Texas Opens New Highway With 85 MPH Speed Limit

By Michele Fuetsch, Staff Reporter

This story appears in the Oct. 29 print edition of Transport Topics.

The first highway in the country to boast a speed limit of 85 miles an hour for cars and trucks opened last week in Texas.

The 41-mile stretch — called State Highway 130, or the Pickle Parkway after a former congressman — runs between Austin and San Antonio.

Although SH130 opened to traffic Oct. 24, drivers do not start paying tolls until Nov. 11.

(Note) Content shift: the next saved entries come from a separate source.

Lemma Unmarshal_blank_or_foreign (ws rest : list ascii) :
  forallb json.isSpace ws = true ->
  (forall ch tl, rest = ch :: tl ->
     json.isSpace ch = false /\ begins_value ch = false) ->
  json.Unmarshal (string_of_list_ascii (ws ++ rest))
  = inr (json.as_error json.SyntaxError).
Proof.
  intros Hws Hrest. unfold json.Unmarshal, json.decode.
  rewrite list_ascii_of_string_of_list_ascii.
  fold scanner_start. rewrite (scan_all_leading_space _ _ Hws).
  destruct rest as [|ch tl]; [reflexivity|].
  destruct (Hrest ch tl eq_refl) as [H1 H2].
  cbn [json.scan_all].
  change (json.scan scanner_start ch) with (json.begin_value scanner_start ch).
  now rewrite (begin_value_refuses ch H1 H2).
Qed.

(** X10: when the inspect invocation succeeds but its output is empty, is
    only white space, or has as its first byte after white space one that
    no JSON value begins with, [ip] returns the parse error: it neither
    panics nor reports a missing field. *)
Theorem ip_on_blank_or_foreign_output cfg exe c tr docker ws rest :
  GetString cfg "docker:binary" = inl docker ->
  Execute exe docker ["inspect"; id c] = (string_of_list_ascii (ws ++ rest), None) ->
  forallb json.isSpace ws = true ->
  (forall ch tl, rest = ch :: tl ->
     json.isSpace ch = false /\ begins_value ch = false) ->
  outcome (ip cfg exe c tr) = Returned (EmptyString, Some errParse).
Proof.
  intros H1 H2 Hws Hrest.
  exact (ip_parse_fails _ _ _ _ _ _ _ H1 H2 (Unmarshal_blank_or_foreign _ _ Hws Hrest)).
Qed.

(** The empty output, and a message of the runtime after a newline. *)
Lemma ip_on_blank_or_foreign_output_witness :
  outcome (ip (config_of full_settings) (answering EmptyString None) created [])
  = Returned (EmptyString, Some errParse)
  /\ outcome (ip (config_of full_settings)
                (answering (newline +:+ "Error: No such container") None) created [])
     = Returned (EmptyString, Some errParse).
Proof.
  split.
  - refine (ip_on_blank_or_foreign_output (config_of full_settings)
              (answering EmptyString None) created [] "docker" [] []
              eq_refl eq_refl eq_refl _).
    intros ch tl H. discriminate H.
  - refine (ip_on_blank_or_foreign_output (config_of full_settings)
              (answering (newline +:+ "Error: No such container") None) created []
              "docker" [LF] (list_ascii_of_string "Error: No such container")
              eq_refl eq_refl eq_refl _).
    intros ch tl H. injection H as <- _. split; reflexivity.
Defined.

(** ** repositoryName and commit, further *)

Lemma list_ascii_of_string_app (a b : string) :
  list_ascii_of_string (a +:+ b)
  = (list_ascii_of_string a ++ list_ascii_of_string b)%list.
Proof.
  induction a as [|ch a IH]; [reflexivity|].
  change (list_ascii_of_string (String ch (a +:+ b))
          = ch :: (list_ascii_of_string a ++ list_ascii_of_string b)%list).
  cbn [list_ascii_of_string]. now rewrite IH.
Qed.

Lemma append_inj_r (a b c : string) : a +:+ c = b +:+ c -> a = b.
Proof.
  intros H. apply (f_equal list_ascii_of_string) in H.
  rewrite !list_ascii_of_string_app in H. apply app_inv_tail in H.
  rewrite <- (string_of_list_ascii_of_string a),
          <- (string_of_list_ascii_of_string b).
  now rewrite H.
Qed.

Lemma append_inj_l (a b c : string) : a +:+ b = a +:+ c -> b = c.
Proof.
  induction a as [|ch a IH]; [easy|].
  intros H. apply IH.
  change (String ch (a +:+ b) = String ch (a +:+ c)) in H. now injection H.
Qed.

Lemma repository_not_empty (ns nm : string) : ns +:+ "/" +:+ nm <> EmptyString.
Proof. destruct ns; discriminate. Qed.

(** X11: [repositoryName] returns the empty string exactly when the lookup
    of the namespace fails: a configured namespace, even an empty one,
    gives a name that holds the slash.  The empty result is therefore a
    sure sign of the misconfiguration. *)
Theorem repositoryName_empty_iff cfg img tr :
  outcome (repositoryName cfg img tr) = Returned EmptyString
  <-> exists e, GetString cfg "docker:repository-namespace" = inr e.
Proof.
  run_meth.
  destruct (GetString cfg "docker:repository-namespace") as [ns|e]; cbn [fst snd].
  - rewrite Sprintf_repository. split.
    + intros H. injection H as H. now apply repository_not_empty in H.
    + intros (e & H). discriminate H.
  - split; [intros _; now exists e | reflexivity].
Qed.

(** X12: the repository name tells namespaces and image names apart: for
    one image name, two configured namespaces give the same repository
    name only when they are equal, and for one namespace, two image names
    give the same repository name only when they are equal. *)
Theorem repositoryName_injective cfg1 cfg2 img1 img2 tr ns1 ns2 :
  GetString cfg1 "docker:repository-namespace" = inl ns1 ->
  GetString cfg2 "docker:repository-namespace" = inl ns2 ->
  outcome (repositoryName cfg1 img1 tr) = outcome (repositoryName cfg2 img2 tr) ->
  (img_name img1 = img_name img2 -> ns1 = ns2)
  /\ (ns1 = ns2 -> img_name img1 = img_name img2).
Proof.
  intros H1 H2. run_meth. rewrite H1, H2. cbn [fst snd].
  rewrite !Sprintf_repository. intros H. injection H as H. split.
  - intros Hn. rewrite Hn in H. now apply append_inj_r in H.
  - intros Hn. rewrite Hn in H. apply append_inj_l in H.
    now apply (append_inj_l "/") in H.
Qed.

Lemma repositoryName_injective_witness :
  (img_name base = img_name base -> "tsuru" = "tsuru")
  /\ ("tsuru" = "tsuru" -> img_name base = img_name base).
Proof.
  exact (repositoryName_injective (config_of full_settings) (config_of full_settings)
           base base [] "tsuru" "tsuru" eq_refl eq_refl eq_refl).
Defined.

(** X13: the soft failure of [repositoryName] reaches the runtime: with the
    binary configured and the namespace lookup failing, [commit] still
    invokes the runtime once, with the empty string as repository name,
    and returns whatever that invocation returns. *)
Theorem commit_without_namespace cfg exe img cId tr docker e :
  GetString cfg "docker:binary" = inl docker ->
  GetString cfg "docker:repository-namespace" = inr e ->
  outcome (commit cfg exe cId img tr)
  = Returned (Execute exe docker ["commit"; cId; EmptyString]).2
  /\ executions (trace (commit cfg exe cId img tr))
     = (executions tr ++ [Executed docker ["commit"; cId; EmptyString]])%list.
Proof.
  intros H1 H2. run_meth. rewrite H1. cbn [fst snd]. rewrite H2. cbn [fst snd].
  destruct (Execute exe docker _) as [out [err|]]; cbn [fst snd];
    (split; [reflexivity|]);
    rewrite !executions_app; cbn; now rewrite ?app_nil_r.
Qed.

Lemma commit_without_namespace_witness :
  let cfg := config_of (delete "docker:repository-namespace" full_settings) in
  outcome (commit cfg (answering "sha" None) "abc123" base [])
  = Returned (Execute (answering "sha" None) "docker" ["commit"; "abc123"; EmptyString]).2
  /\ executions (trace (commit cfg (answering "sha" None) "abc123" base []))
     = (executions [] ++ [Executed "docker" ["commit"; "abc123"; EmptyString]])%list.
Proof.
  exact (commit_without_namespace
           (config_of (delete "docker:repository-namespace" full_settings))
           (answering "sha" None) base "abc123" [] "docker"
           (key_not_found "docker:repository-namespace") eq_refl eq_refl).
Defined.

(** ** How the operations compose *)

(** X14: a [stop] (or [remove], or [ip]) that follows [create] on the same
    container does not use the identifier [create] returned: it passes the
    id field as it was before [create] to the runtime.  The caller has to
    store the returned identifier in the field itself. *)
Theorem stop_after_create_uses_the_field cfg exe c tr docker :
  GetString cfg "docker:binary" = inl docker ->
  let x := create cfg exe c tr in
  last (executions (trace (stop cfg exe (receiver x) (trace x))))
  = Some (Executed docker ["stop"; id c])
  /\ last (executions (trace (remove cfg exe (receiver x) (trace x))))
     = Some (Executed docker ["rm"; id c])
  /\ last (executions (trace (ip cfg exe (receiver x) (trace x))))
     = Some (Executed docker ["inspect"; id c]).
Proof.
  intros H x.
  assert (Hc : receiver x = c).
  { subst x. run_meth. now split_matches. }
  rewrite Hc. repeat split.
  - run_meth. rewrite H. cbn [fst snd].
    destruct (Execute exe docker ["stop"; id c]) as [out err]. cbn [fst snd].
    rewrite !executions_app. cbn. rewrite !app_nil_r. apply last_snoc.
  - run_meth. rewrite H. cbn [fst snd].
    destruct (Execute exe docker ["rm"; id c]) as [out err]. cbn [fst snd].
    rewrite !executions_app. cbn. rewrite !app_nil_r. apply last_snoc.
  - rewrite (ip_executions _ _ _ _ _ H). apply last_snoc.
Qed.

(** A fresh container whose [create] returned [abc123] is stopped with an
    empty id. *)
Lemma stop_after_create_uses_the_field_witness :
  let x := create (config_of full_settings) (answering ("abc123" +:+ newline) None)
             fresh [] in
  outcome x = Returned ("abc123", None)
  /\ last (executions (trace (stop (config_of full_settings)
                                (answering ("abc123" +:+ newline) None)
                                (receiver x) (trace x))))
     = Some (Executed "docker" ["stop"; EmptyString]).
Proof.
  split; [reflexivity|].
  exact (proj1 (stop_after_create_uses_the_field (config_of full_settings)
                  (answering ("abc123" +:+ newline) None) fresh [] "docker" eq_refl)).
Defined.

(** X15: an operation depends on the configuration only through the keys
    it looks up: stop, remove and ip through docker:binary; create through
    docker:binary, docker:image, docker:cmd:bin and docker:cmd:args;
    repositoryName through docker:repository-namespace; commit through
    docker:binary and docker:repository-namespace.  Two configurations
    that agree on those keys give the same result, receiver and trace. *)
Theorem operations_read_only_their_keys cfg1 cfg2 exe c img cId tr :
  (GetString cfg1 "docker:binary" = GetString cfg2 "docker:binary" ->
   stop cfg1 exe c tr = stop cfg2 exe c tr
   /\ remove cfg1 exe c tr = remove cfg2 exe c tr
   /\ ip cfg1 exe c tr = ip cfg2 exe c tr
   /\ (GetString cfg1 "docker:image" = GetString cfg2 "docker:image" ->
       GetString cfg1 "docker:cmd:bin" = GetString cfg2 "docker:cmd:bin" ->
       GetList cfg1 "docker:cmd:args" = GetList cfg2 "docker:cmd:args" ->
       create cfg1 exe c tr = create cfg2 exe c tr)
   /\ (GetString cfg1 "docker:repository-namespace"
       = GetString cfg2 "docker:repository-namespace" ->
       commit cfg1 exe cId img tr = commit cfg2 exe cId img tr))
  /\ (GetString cfg1 "docker:repository-namespace"
      = GetString cfg2 "docker:repository-namespace" ->
      repositoryName cfg1 img tr = repositoryName cfg2 img tr).
Proof.
  split.
  - intros Hb. repeat split.
    + unfold stop. now rewrite Hb.
    + unfold remove. now rewrite Hb.
    + unfold ip. now rewrite Hb.
    + intros Hi Hc Ha. unfold create. now rewrite Hb, Hi, Hc, Ha.
    + intros Hn. unfold commit, repositoryName. now rewrite Hb, Hn.
  - intros Hn. unfold repositoryName. now rewrite Hn.
Qed.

Carriers “absolutely” do not want drivers doing 85 mph, Curt Valkovic, director of driver training at Maverick Transportation in Little Rock, Ark., told Transport Topics last week. “There are so many things that are going on, I cannot imagine human reaction to mechanical things, like steering, like tires blowing at 85 miles an hour, that we want anyone going that fast.”

“Nobody has the training to go 85,” he added.

Texas transportation officials said when they approved the 85-mph speed limit that they first did a study to determine the road was safe for that speed.

In September, American Trucking Associations called on Texas to rescind approval, calling the speed limit “unfathomable” in terms of safety.

Last week, ATA stood its ground.

“What was poor public policy in September is still poor public policy in October, and it will remain poor public policy until either the state of Texas or the private contractor they’ve auctioned off this toll road to reverse course and put safety ahead of profits and reduce the speed limit,” spokesman Sean McNally said.

Most carriers govern their trucks at about 65 mph, said Jason Smith, executive vice president of the transportation division at TrueNorth, Cedar Rapids, Iowa, a truck insurance and consulting firm.

“You might find those small operators with their authority may be a little more apt to embrace this,” Smith said. “But I think the companies that are the tried-and-true, good quality, safety-conscious, customer-conscious companies, they probably will say, ‘We don’t care what the speed limit is, we’re going to still run our trucks at 60, 65 miles an hour.’ ”

Braking capabilities at 85 mph are a concern, Smith said. “You look at when a truck’s going from 65 miles an hour to 85 miles an hour . . . the braking distances, you’re talking hundreds of feet.”

Houston Chronicle reporter Vianna Davila learned that firsthand when she drove on the newly opened road.

“I didn’t realize how fast 85 mph really is until I started passing everyone else on the road, or when I suddenly had to slow down,” Davila wrote.

Greg Feary, president of Scopelitis, Garvin, Light, Hanson & Feary, a law firm that represents truckers, said 85 miles per hour is not automatically unsafe.

“The environment has a lot to do with the safety — is it raining; is it cold; is there distraction?” And driving in open spaces like those in Texas or Wyoming is different than driving intra-city on interstates, he said.

However, if a state allows 85 mph “without regard for . . . environmental conditions, you start to get concerned that drivers get more distracted by the environment and, as they’re going faster, they have less reaction time and that becomes a big problem,” Feary said.

SH130 is the first toll road in Texas built by a private consortium that will operate the highway and collect the tolls, although the state retains ownership of the road.

Under its 50-year contract with the developer, in exchange for approving the 85-mph speed limit in August, the state received $100 million.

On the new road, heavy trucks will pay $24.58 to run the 41 miles providing they have a TxTag, the state’s electronic tolling device. Cars with tags will pay $6.17.

Drivers without tags will be mailed bills that, under the development contract, cannot to be more than 33% higher than the base rates.

In all, the SH130 toll road is 91 miles long, but the state built the northern portion, which it operates and collects the tolls there. The southern portion was completed by a private consortium led by the Spanish company Cintra and San Antonio-based Zachry American Infrastructure.